Cuando me metí en el vagón del tren me dio la sensación de que las puertas nunca habían tardado tanto en cerrarse.
Llegué a mi cita cinco minutos tarde. No me gusta esperar. Él ya estaba sentado y escribía algo en su móvil. Le saludé, me salió un “hola” agrio que intenté suavizar con una sonrisa. Se levantó y me dio dos besos. Nos sentamos y los dos pronunciamos un “¡cuánto tiempo!” casi al mismo tiempo. Fue lo mismo que decir “¡pero qué demonios hago aquí!”, o un “y tú, ¿quién eres?”. Tenía unas cuantas canas más, pero sus labios eran los mismos de siempre y se alargaban del mismo modo que cuando sonreía después de besarme y me dejaba ver sus colmillos sin filo. Maldito Facebook. Hablamos de trabajo, le conté que había decidido hacer un experimento Philadelphia conmigo misma y que había logrado hacerme desaparecer de un sitio para aparecer como por arte de magia en otro lugar. Se interesó por ese otro mundo que habitaba desde hacía poco, pero no le conté mucho. Quería oír su voz. Había accedido a verle para escucharle; sin embargo, no me interesaba nada de lo que me fuera a decir. Sabía que nos ceñiríamos a los lugares comunes y al recuerdo de rutinas compartidas. Sabía que evitaríamos mencionar que la última vez que nos vimos acabamos buscando un hotel por horas en el que desahogarnos para poder por fin hablar con tranquilidad. A mí siempre me ha gustado mucho hablar, pero el deseo me deja muda.
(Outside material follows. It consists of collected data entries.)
(* ===== verification/World.v ===== *)
(** * The program's accounts

    An instruction reads and writes accounts.  [World] is the state of all the
    accounts the program owns (banks, user accounts, groups, the fee state) and
    of the token accounts and mints it moves tokens between.  An instruction is
    a function from a world to a new one or an error; an error or a panic
    aborts the transaction and leaves the world as it was.

    Program-derived addresses, the instructions sysvar and the system program
    belong to the runtime: they are the class [Runtime].  An Anchor constraint
    is a [check] with Anchor's error; the accounts of an instruction are the
    fields of a record named after the [#[derive(Accounts)]] structure.  An
    [AccountLoader] of an account that does not exist fails with
    [AccountNotInitialized]. *)
From S2P Require Import Prelude Errors Fixed Constants Utils GroupState InterestRate BankState Price Account BankAccount Risk.

(** An instruction of the current transaction, as the sysvar shows it. *)
Record Instruction := mkInstruction {
  ix_program_id : Pubkey; ix_data : list Z; ix_accounts : list Pubkey
}.

Class Runtime := {
  program_id : Pubkey;                         (* crate::id() *)
  (* Pubkey::create_program_address([seed, keys.., [bump]], program_id) *)
  create_program_address : Seed → list Pubkey → Z → option Pubkey;
  (* Pubkey::find_program_address([seed, keys..], program_id) *)
  find_program_address : Seed → list Pubkey → Pubkey * Z;
  (* Pubkey::find_program_address([group, mint, bank_seed.to_le_bytes()], program_id) *)
  find_bank_address : Pubkey → Pubkey → Z → Pubkey * Z;
  (* get_associated_token_address_with_program_id(wallet, mint, token_program) *)
  associated_token_address : Pubkey → Pubkey → Pubkey → Pubkey;
  (* instruction::LendingAccountEndFlashloan::DISCRIMINATOR *)
  end_flashloan_discriminator : list Z;
  (* system_program::transfer(from, to, lamports) *)
  system_transfer : Pubkey → Pubkey → Z → gmap Z Z → MarginfiResult (gmap Z Z)
}.

Section WorldDefs.
Context {T : TokenSdk}.

Record World := mkWorld {
  banks : gmap Z Bank;
  accounts : gmap Z MarginfiAccount;
  groups : gmap Z MarginfiGroup;
  fee_state : option FeeState;
  tokens : gmap Z TokenAccount;
  mints : gmap Z Mint;
  lamports : gmap Z Z
}.
(* ===== verification/LiquidateIx.v ===== *)
(** * Liquidation

    [programs/marginfi/src/instructions/marginfi_account/liquidate.rs]: a
    liquidator takes over an amount of an unhealthy account's collateral and
    pays part of its debt at a discount. *)
From S2P Require Import Prelude Errors Fixed Constants Utils GroupState InterestRate BankState Price Account BankAccount Risk World.

Record LendingAccountLiquidate := {
  lq_marginfi_group : Pubkey; lq_asset_bank : Pubkey; lq_liab_bank : Pubkey;
  lq_liquidator_marginfi_account : Pubkey; lq_signer : Pubkey; lq_liquidatee_marginfi_account : Pubkey;
  lq_bank_liquidity_vault_authority : Pubkey; lq_bank_liquidity_vault : Pubkey;
  lq_bank_insurance_vault : Pubkey; lq_token_program : Pubkey; lq_remaining : list AccountInfo
}.

(** [&l[n..]] and [&l[a..b]]: out of range panics. *)
Definition slice_from {A} (l : list A) (n : Z) : MarginfiResult (list A) :=
  if (0 <=? n) && (n <=? Z.of_nat (length l)) then Ok (drop (Z.to_nat n) l) else Panic.
Definition slice {A} (l : list A) (a b : Z) : MarginfiResult (list A) :=
  if (0 <=? a) && (a <=? b) && (b <=? Z.of_nat (length l))
  then Ok (take (Z.to_nat (b - a)) (drop (Z.to_nat a) l)) else Panic.
(** [a - b] on [usize] *)
Definition usize_sub (a b : Z) : MarginfiResult Z := if b <=? a then Ok (a - b) else Panic.

Section Liquidate.
Context {F : FixedOps} {T : TokenSdk} {O : OracleSdk} {R : Runtime}.

Definition final_discount : I80F48 := ONE - (LIQUIDATION_INSURANCE_FEE + LIQUIDATION_LIQUIDATOR_FEE).
Definition liquidator_discount : I80F48 := ONE - LIQUIDATION_LIQUIDATOR_FEE.
(* ===== verification/Frames.v ===== *)
(** * What an instruction can touch

    The program's access control is spread over the handlers.  This file says
    once what the instructions that move value leave alone: the identity of the
    banks (their mint, group, vaults, configuration, flags and emission
    settings), the groups and the fee state, the header of every account (its
    group, authority and flags) and every account they are not given.  The
    relation [moves] is reflexive and transitive, every elementary step is an
    instance of it, and so is every handler. *)
From S2P Require Import Prelude Errors Fixed Constants Utils GroupState InterestRate BankState Price Account BankAccount Risk World UserIx LiquidateIx BankruptcyIx GroupIx.

(** The part of a bank that interest, deposits and fees never change: the
    record with the changing fields blanked out. *)
Definition bank_identity (b : Bank) : Bank :=
  Bank.with_asset_share_value 0 (Bank.with_liability_share_value 0
  (Bank.with_collected_insurance_fees_outstanding 0 (Bank.with_collected_group_fees_outstanding 0
  (Bank.with_collected_program_fees_outstanding 0 (Bank.with_total_asset_shares 0
  (Bank.with_total_liability_shares 0 (Bank.with_last_update 0
  (Bank.with_emissions_remaining 0 b)))))))).

(** Group, authority and flags of an account. *)
Definition account_header (m : MarginfiAccount) : MarginfiAccount :=
  MarginfiAccount.with_lending_account [] m.

(** An account holds an active position in a bank. *)
Definition holds (m : MarginfiAccount) (bank : Pubkey) : Prop :=
  ∃ b, b ∈ MarginfiAccount.lending_account m ∧ Balance.active b = true ∧ Balance.bank_pk b = bank.

(** The account and the bank, where they exist, belong to one group. *)
Definition same_group {T : TokenSdk} (w : World) (account bank : Pubkey) : Prop :=
  ∀ m b, accounts w !! account = Some m → banks w !! bank = Some b →
         Bank.group b = MarginfiAccount.group m.

Record moves {T : TokenSdk} (touched : list Pubkey) (w w' : World) : Prop := {
  mv_groups : groups w' = groups w;
  mv_fee_state : fee_state w' = fee_state w;
  mv_mints : mints w' = mints w;
  mv_lamports : lamports w' = lamports w;
  mv_banks k : bank_identity <$> banks w' !! k = bank_identity <$> banks w !! k;
  mv_headers a : account_header <$> accounts w' !! a = account_header <$> accounts w !! a;
  mv_others a : a ∉ touched → accounts w' !! a = accounts w !! a;
  mv_positions a m' k : accounts w' !! a = Some m' → holds m' k →
    (∃ m, accounts w !! a = Some m ∧ holds m k) ∨
    (∃ b, banks w !! k = Some b ∧ Bank.group b = MarginfiAccount.group m')
}.

(** An operation on a wrapped position keeps the bank's identity and the
    position's bank. *)
Definition slot_kept (w0 w1 : BankAccountWrapper.BankAccountWrapper) : Prop :=
  bank_identity (BankAccountWrapper.bank w1) = bank_identity (BankAccountWrapper.bank w0) ∧
  (Balance.active (BankAccountWrapper.balance w1) = true →
   Balance.bank_pk (BankAccountWrapper.balance w1) = Balance.bank_pk (BankAccountWrapper.balance w0)).

Lemma identity_group b b' : bank_identity b' = bank_identity b → Bank.group b' = Bank.group b.
Proof. intros H. exact (f_equal Bank.group H). Qed.
Lemma identity_config b b' : bank_identity b' = bank_identity b → Bank.config b' = Bank.config b.
Proof. intros H. exact (f_equal Bank.config H). Qed.
Lemma header_group m m' :
  account_header m' = account_header m → MarginfiAccount.group m' = MarginfiAccount.group m.
Proof. intros H. exact (f_equal MarginfiAccount.group H). Qed.
Lemma header_flag m m' f :
  account_header m' = account_header m → MarginfiAccount.get_flag m' f = MarginfiAccount.get_flag m f.
Proof.
  intros H. unfold MarginfiAccount.get_flag.
  by rewrite (f_equal MarginfiAccount.account_flags H : MarginfiAccount.account_flags m' = _).
Qed.

Section MovesLemmas.
Context {F : FixedOps} {T : TokenSdk}.

#[global] Instance moves_refl touched : Reflexive (moves (T := T) touched).
Proof. intros w. split; try done. intros a m k Ha Hk. left. eauto. Qed.

Lemma moves_bank touched w w' k b' :
  moves touched w w' → banks w' !! k = Some b' →
  ∃ b, banks w !! k = Some b ∧ bank_identity b' = bank_identity b.
Proof.
  intros H Hb. pose proof (mv_banks _ _ _ H k) as E. rewrite Hb in E.
  destruct (banks w !! k) as [b|]; [|done]. apply (inj Some) in E. eauto.
Qed.
Lemma moves_account touched w w' a m' :
  moves touched w w' → accounts w' !! a = Some m' →
  ∃ m, accounts w !! a = Some m ∧ account_header m' = account_header m.
Proof.
  intros H Ha. pose proof (mv_headers _ _ _ H a) as E. rewrite Ha in E.
  destruct (accounts w !! a) as [m|]; [|done]. apply (inj Some) in E. eauto.
Qed.

#[global] Instance moves_trans touched : Transitive (moves (T := T) touched).
Proof.
  intros w1 w2 w3 H H'. split.
  1-6: intros; etransitivity; [apply H'|apply H].
  - intros a Ha. by rewrite (mv_others _ _ _ H' a Ha), (mv_others _ _ _ H a Ha).
  - intros a m' k Ha Hk. destruct (mv_positions _ _ _ H' a m' k Ha Hk) as [(m & Hm & Hk')|(b & Hb & Hg)].
    + destruct (mv_positions _ _ _ H a m k Hm Hk') as [?|(b & Hb & Hg)]; [by left|].
      right. exists b. split; [done|]. rewrite Hg. symmetry.
      destruct (moves_account _ _ _ _ _ H' Ha) as (m2 & Hm2 & Hh). det_ok. by apply header_group.
    + right. destruct (moves_bank _ _ _ _ _ H Hb) as (b0 & Hb0 & Hi). exists b0.
      split; [done|]. rewrite <- Hg. symmetry. by apply identity_group.
Qed.

Lemma moves_mono l l' w w' : (∀ a, a ∈ l → a ∈ l') → moves l w w' → moves l' w w'.
Proof. intros Hl [? ? ? ? ? ? Ho ?]. split; try done. intros a Ha. apply Ho. auto. Qed.

Lemma moves_same_group touched w w' a k : moves touched w w' → same_group w a k → same_group w' a k.
Proof.
  intros H Hg m' b' Ha Hb.
  destruct (moves_account _ _ _ _ _ H Ha) as (m & Hm & Hh).
  destruct (moves_bank _ _ _ _ _ H Hb) as (b & Hk & Hi).
  rewrite (identity_group _ _ Hi), (header_group _ _ Hh). eauto.
Qed.

(** ** Elementary steps *)
Lemma moves_tokens touched w ts : moves touched w (set_tokens ts w).
Proof. split; try done. intros a m k Ha Hk. left. eauto. Qed.

Lemma moves_set_bank touched w k b b' :
  banks w !! k = Some b → bank_identity b' = bank_identity b → moves touched w (set_bank k b' w).
Proof.
  intros Hb Hi. split; try done; simpl.
  - intros j. destruct (decide (j = k)) as [->|].
    + rewrite lookup_insert_eq, Hb. exact (f_equal Some Hi).
    + by rewrite lookup_insert_ne.
  - intros a m j Ha Hk. left. eauto.
Qed.

Lemma accrue_identity b now g b' :
  Bank.accrue_interest b now g = Ok b' → bank_identity b' = bank_identity b.
Proof.
  unfold Bank.accrue_interest. intros H. inv_res.
  destruct (_ =? 0); inv_res; [done|]. destruct (_ || _); by inv_res.
Qed.

Lemma moves_accrue touched w bank group now w' :
  accrue w bank group now = Ok w' → moves touched w w'.
Proof.
  unfold accrue. intros H. apply bind_ok in H as (k & Hk & H). apply load_bank_ok in Hk.
  apply bind_ok in H as (g & _ & H). apply bind_ok in H as (k' & Ha & H). injection H as <-.
  eapply moves_set_bank; [done|]. by eapply accrue_identity.
Qed.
Nos metimos el uno dentro del otro, le repasé los labios con un dedo, me gustaban tanto. Al acabar yo quería decirle muchas cosas, pero a él le sucede justo lo contrario que a mí, cuando satisface su deseo se queda pensativo, solo, y quiere irse lejos. Nos despedimos y luego dejamos correr el tiempo. Hasta esa tarde.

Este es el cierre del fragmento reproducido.